Fe-Modified Cupressus sempervirens Cone Biochar as an Efficient Adsorbent for Removal of Malachite Green

The discharge of synthetic dyes into aquatic environments without adequate treatment constitutes a serious environmental problem due to their toxicity, chemical stability, and resistance to biodegradation. Among these contaminants, Malachite Green (MG), a commonly used cationic dye, has attracted considerable attention because of its harmful effects on both aquatic ecosystems and human health, thereby emphasizing the necessity for efficient and sustainable remediation approaches. In recent years, biochar produced from lignocellulosic biomass has gained increasing interest as a potential adsorbent owing to its low production cost and environmentally friendly nature. In this study, biochar derived from Cupressus sempervirens (CSb) and its iron modified form (CSmb) were investigated for the removal of MG from aqueous solutions.
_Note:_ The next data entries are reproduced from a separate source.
(* ===== verification/RefText.v ===== *)
(** * A concrete text of values

    Instances of [JsonText] and [RequestText] with their laws, for the witnesses: a value
    is written as the digits of its number in an enumeration, and ended by a full stop. *)

From Stdlib Require Import Floats.SpecFloat.
From stdpp Require Import countable strings.
From S2P Require Import Prelude Float Strings Json Rpc RpcServer Daemon DaemonSpec.

Definition float_code (x : float64) : bool * bool + option (bool * positive * Z) :=
  match x with
  | S754_zero s => inl (false, s)
  | S754_infinity s => inl (true, s)
  | S754_nan => inr None
  | S754_finite s m e => inr (Some (s, m, e))
  end.
Definition float_uncode (c : bool * bool + option (bool * positive * Z)) : float64 :=
  match c with
  | inl (false, s) => S754_zero s
  | inl (true, s) => S754_infinity s
  | inr None => S754_nan
  | inr (Some (s, m, e)) => S754_finite s m e
  end.
#[export] Program Instance float_countable : Countable float64 := inj_countable' float_code float_uncode _.
Next Obligation. by intros []. Qed.

(** ** Values as trees *)

Definition leaf : Type := option bool + Z + float64 + bytes + string.

Fixpoint to_tree (v : value) : gen_tree leaf :=
  match v with
  | VNil => GenLeaf (inl (inl (inl (inl None))))
  | VBool b => GenLeaf (inl (inl (inl (inl (Some b)))))
  | VInt z => GenLeaf (inl (inl (inl (inr z))))
  | VFloat x => GenLeaf (inl (inl (inr x)))
  | VStr s => GenLeaf (inl (inr s))
  | VList l => GenNode 0 (to_tree <$> l)
  | VMap l => GenNode 1 ((fun kv => GenNode 2 [GenLeaf (inr kv.1); to_tree kv.2]) <$> l)
  end.

Fixpoint of_tree (t : gen_tree leaf) : value :=
  match t with
  | GenLeaf (inl (inl (inl (inl None)))) => VNil
  | GenLeaf (inl (inl (inl (inl (Some b))))) => VBool b
  | GenLeaf (inl (inl (inl (inr z)))) => VInt z
  | GenLeaf (inl (inl (inr x))) => VFloat x
  | GenLeaf (inl (inr s)) => VStr s
  | GenNode 0 l => VList (of_tree <$> l)
  | GenNode _ l =>
      VMap ((fun t => match t with GenNode _ [GenLeaf (inr k); v] => (k, of_tree v) | _ => (EmptyString, VNil) end) <$> l)
  | GenLeaf (inr _) => VNil
  end.

Lemma of_to_tree : forall v, of_tree (to_tree v) = v.
Proof.
  fix IH 1. intros [|b|z|x|s|l|l]; try reflexivity.
  - simpl. f_equal. induction l as [|v l IHl]; [reflexivity|]. simpl. rewrite IH. f_equal. exact IHl.
  - simpl. f_equal. induction l as [|[k v] l IHl]; [reflexivity|]. simpl. rewrite IH. f_equal. exact IHl.
Qed.

(** ** Numbers as text *)

Fixpoint digits (p : positive) : bytes :=
  match p with
  | xH => [Byte.x2e]
  | xO p => Byte.x30 :: digits p
  | xI p => Byte.x31 :: digits p
  end.

Fixpoint undigits (s : bytes) : option positive :=
  match s with
  | [] => None
  | b :: s =>
      if decide (b = Byte.x2e) then Some xH
      else if decide (b = Byte.x30) then xO <$> undigits s
      else if decide (b = Byte.x31) then xI <$> undigits s
      else None
  end.

Lemma undigits_digits p rest : undigits (digits p ++ rest) = Some p.
Proof. induction p as [p IH|p IH|]; simpl; [rewrite IH..|]; done. Qed.

Definition text_of (v : value) : bytes := digits (encode (to_tree v)).
Definition read_text (s : bytes) : option value := p ← undigits s; of_tree <$> decode p.

Lemma read_text_of v rest : read_text (text_of v ++ rest) = Some v.
Proof.
  unfold read_text, text_of. rewrite undigits_digits. simpl. rewrite decode_encode. simpl. by rewrite of_to_tree.
Qed.

(** ** The instances *)

#[export] Instance RefJsonText : JsonText := {|
  json_Marshal := text_of;
  json_Unmarshal s := match read_text s with Some v => inl (reread v) | None => inr (str "syntax error") end;
  json_Decode s e := match read_text s with Some v => inl (reread v) | None => inr (default (str "EOF") e) end;
|}.

#[export] Instance RefJsonTextLaws : JsonTextLaws RefJsonText.
Proof.
  split; [intros v rest _|intros v _]; simpl; [by rewrite read_text_of|].
  rewrite <-(app_nil_r (text_of v)). by rewrite read_text_of.
Qed.

(** The members of a request, looked up by their names. *)
Definition RefRequestText : RequestText := fun body =>
  match json_Decode body None with
  | inl (VMap l) =>
      (mkRequest (default [] (member_string "method" l)) (json_of <$> last (members "params" l))
         (from_option json_of JNull (last (members "id" l))), None)
  | _ => (mkRequest [] None JNull, Some (EMsg "invalid request"))
  end.

#[export] Instance RefRequestLaws : RequestLaws RefJsonText RefRequestText.
Proof.
  intros m params Ha _. unfold RefRequestText, marshalRPCRequest, Decode. simpl. rewrite <-(app_nil_r (text_of _)), read_text_of.
  cbn [reread fmap list_fmap fst snd]. unfold member_string, member. eval_members. simpl. by rewrite valid_ascii.
Qed.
The structural and surface properties of the adsorbents were characterized using FT-IR, XRD, and SEM-EDS analyses, which revealed noticeable alterations in surface morphology and functional groups after the modification process. Batch adsorption experiments were carried out to examine the effects of various parameters, including pH, temperature, initial dye concentration, contact time, and adsorbent dosage. The kinetic results indicated that the adsorption of MG onto both adsorbents was best described by the pseudo-second-order model. Thermodynamic analysis further suggested that the adsorption process is spontaneous and endothermic. Equilibrium data were best fitted by the Langmuir isotherm model, with maximum adsorption capacities of 33.670 mg g-1 for CSb and 38.462 mg g-1 for CSmb. Overall, the results indicate that biochar derived from Cupressus sempervirens, particularly after iron modification, can serve as an effective and economically feasible adsorbent for the treatment of dye contaminated wastewater.